Tüketici davranışının sosyoloji ile ilişkisini ortaya koyan diğer bir konu ise sosyal sınıftır. Sosyal sınıflar üst-orta-alt şeklinde çok genel bir sınıflandırmaya tabi tutulabilir. Ancak uygulamada daha ayrıntılı bir yaklaşım sergilendiği görülür. En üst, üstün altı, orta üstü, orta altı, altın üstü ve en alt şeklinde sosyal sınıf gruplamasının yapıldığı görülür. Bu sosyal sınıflar harflerle (A= En üst, B= Üstün altı, C1= Orta üstü, C2= Orta altı, D= Altın üstü, E= en alt) de ifade edilir. Bundan farklı sınıflandırmaların yapıldığını görmek mümkün olsa da, yaygın olarak bu altılı sınıflandırmalardan reyting ölçümlerinde yararlanıldığı görülür.

Makro Ekonomi

Mikro ekonomi gibi makro ekonomi de tüketicilerin davranışlarına, eğilimlerine yön vericidir. Düzenleyici kurum olarak devletin bu konuda almış olduğu kararlar birey olarak tüketicileri yakından ilgilendirir. Üretimin, tüketimin, yatırımın, gelirin toplam veya genel bazdaki duruşunu ortaya koyan makro ekonomi her bir bireyin yaklaşımlarının bir sonucu olarak şekillenmektedir.

Göstergebilimi / Edebi Eleştiri

Gösterge bilimi, tüketim kültüründeki işaret ve sembollere bağlantı kuran antropoloji branşıdır. Göstergebilimi, marka değeri yönetiminin köşetaşlarından biridir. Sembolik iletişim tüketicinin istek, ihtiyaç ve davranışlarıyla ilgili olup reklam, ambalaj ve logo tasarımındaki marka iletişimini şekillendirir. Bu kavram tüketim kültürüyle de ilgili olup geçmiş dönemlerden günümüze yansıyan sembol ve göstergeleri inceleyerek pazarlama bilim alanında kullanır. Yeni marka yaratma süreçlerinde bu göstergelerden yararlanıldığı görülür. Aynı şekilde, marka logosu değişirken yeni logonun hangi göstergeleri yansıttığına bakılır.

Demografi

Demografi nüfus bilimi olarak da karakterize edilir.

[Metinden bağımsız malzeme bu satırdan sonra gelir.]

(** * FxxkLc data scripts: a shallow embedding and its properties

    The repository is a set of stand-alone Python scripts that fetch problem
    metadata, derive synthetic interview metrics from a frequency score with
    the ambient [random] module, and emit batched SQL, either into a file or
    through a [mysql] client subprocess.

    Layout of this file:
    - [Py]: the fragments of Python the scripts rely on (numbers, rounding,
      string formatting, slices);
    - the interfaces of the outside world: the [random] module, the database
      client, the HTTP endpoint, the ISO-8601 parser;
    - one module per script, with the functions of that script;
    - concrete test doubles for the interfaces;
    - the properties. *)

From Stdlib Require Import ZArith List String Ascii QArith Qround Lia Bool.
From Stdlib Require Import DecimalString.
From Stdlib Require Import Sorting.Permutation Sorting.Sorted.
From stdpp Require Import base option list gmap strings.
Import ListNotations.

Local Open Scope Z_scope.

(** ** Python fragments *)

Module Py.

(** Numbers.  A Python [int] is a [Z].  A [float] is read as the rational
    it stands for, and float arithmetic as exact arithmetic.  The scripts
    scale counts by short decimals, round to one or two digits and compare
    with short decimals; for the counts that occur, [int(n / 5)],
    [int(n * 0.5)], [int(n * 0.6)] and [int(n * 0.4)] truncate to the same
    integer in binary floating point and in exact arithmetic, and
    [round(x, 1)] rounds the exact value of [x], ties to even. *)

(** [int(x)] on a number: truncation toward zero. *)
Definition py_int (x : Q) : Z :=
  if Qle_bool 0 x then Qfloor x else Qceiling x.

(** Rounding to the nearest integer, ties to even: what [round] does on
    the exact value of its argument. *)
Definition round_half_even (x : Q) : Z :=
  let f := Qfloor x in
  match Qcompare (x - inject_Z f) (1 # 2) with
  | Lt => f
  | Gt => f + 1
  | Eq => if Z.even f then f else f + 1
  end.

Definition pow10 (n : nat) : Z := 10 ^ Z.of_nat n.

(** [round(x, ndigits)] on a float, as an exact rational in lowest terms.
    Floats are read as the rationals they denote; the result of [round]
    is the decimal with [ndigits] digits that Python prints for it. *)
Definition py_round (x : Q) (ndigits : nat) : Q :=
  Qred (inject_Z (round_half_even (x * inject_Z (pow10 ndigits)))
        / inject_Z (pow10 ndigits)).

(** A Python number that remembers whether it is an [int] or a [float]:
    [max(1.0, 100)] is the int [100], [max(1.0, 0)] is the float [1.0],
    and the two print differently. *)
Inductive pynum : Type :=
| PyInt (z : Z)
| PyFloat (q : Q).

Definition pynum_value (n : pynum) : Q :=
  match n with
  | PyInt z => inject_Z z
  | PyFloat q => q
  end.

Demografi tüketicilerin kolay bir biçimde ölçülebilen veya belirlenebilen özellikleriyle ilgilidir.

Tarih

Tüketimde tarihsellik serüveni esastır. Her tüketimin, objenin ya da nesneni tarihsel geçmişi bulunmaktadır. Tarihteki bu ürünlerin yolculuğunu incelemek de tüketici davranışına yön verecektir.

Kültürel Antropoloji

İnsan topluluklarının kültürlerini inceleyen, bu kültürlerin kökeni ve evrimini araştıran bilim dalı olan antropoloji tüketici davranışı disiplini ile yakın ilişki halindedir. Kültürel ve tarihsel bir akış çerçevesinde toplum ve toplulukları inceleyen antropoloji çalışmalarında yaygın bir biçimde tüketim örüntülerine de rastlanmaktadır. Bu yapısı ile herhangi bir tüketim kültürünün günümüze değin nasıl bir seyir ve dönüşüme ulaştığına ilişkin çalışmalar antropolojik çalışmaları yansıtmaktadır.

Kültür ile tüketim arasındaki ilişki, varoluş kadar gerçek ve ötelenemeyecek düzeydedir. Hangi topluluk ya da kabile olursa olsan bu birimlerdeki sosyal ilişkiler, örf, gelenek ve görenekler kültürü oluşturmakta, bunlar da tüketime yön verebilmektedir. Dolayısıyla, kültürel antropolojinin tüketimin kökenlerini incelediğini ifade etmek olasıdır.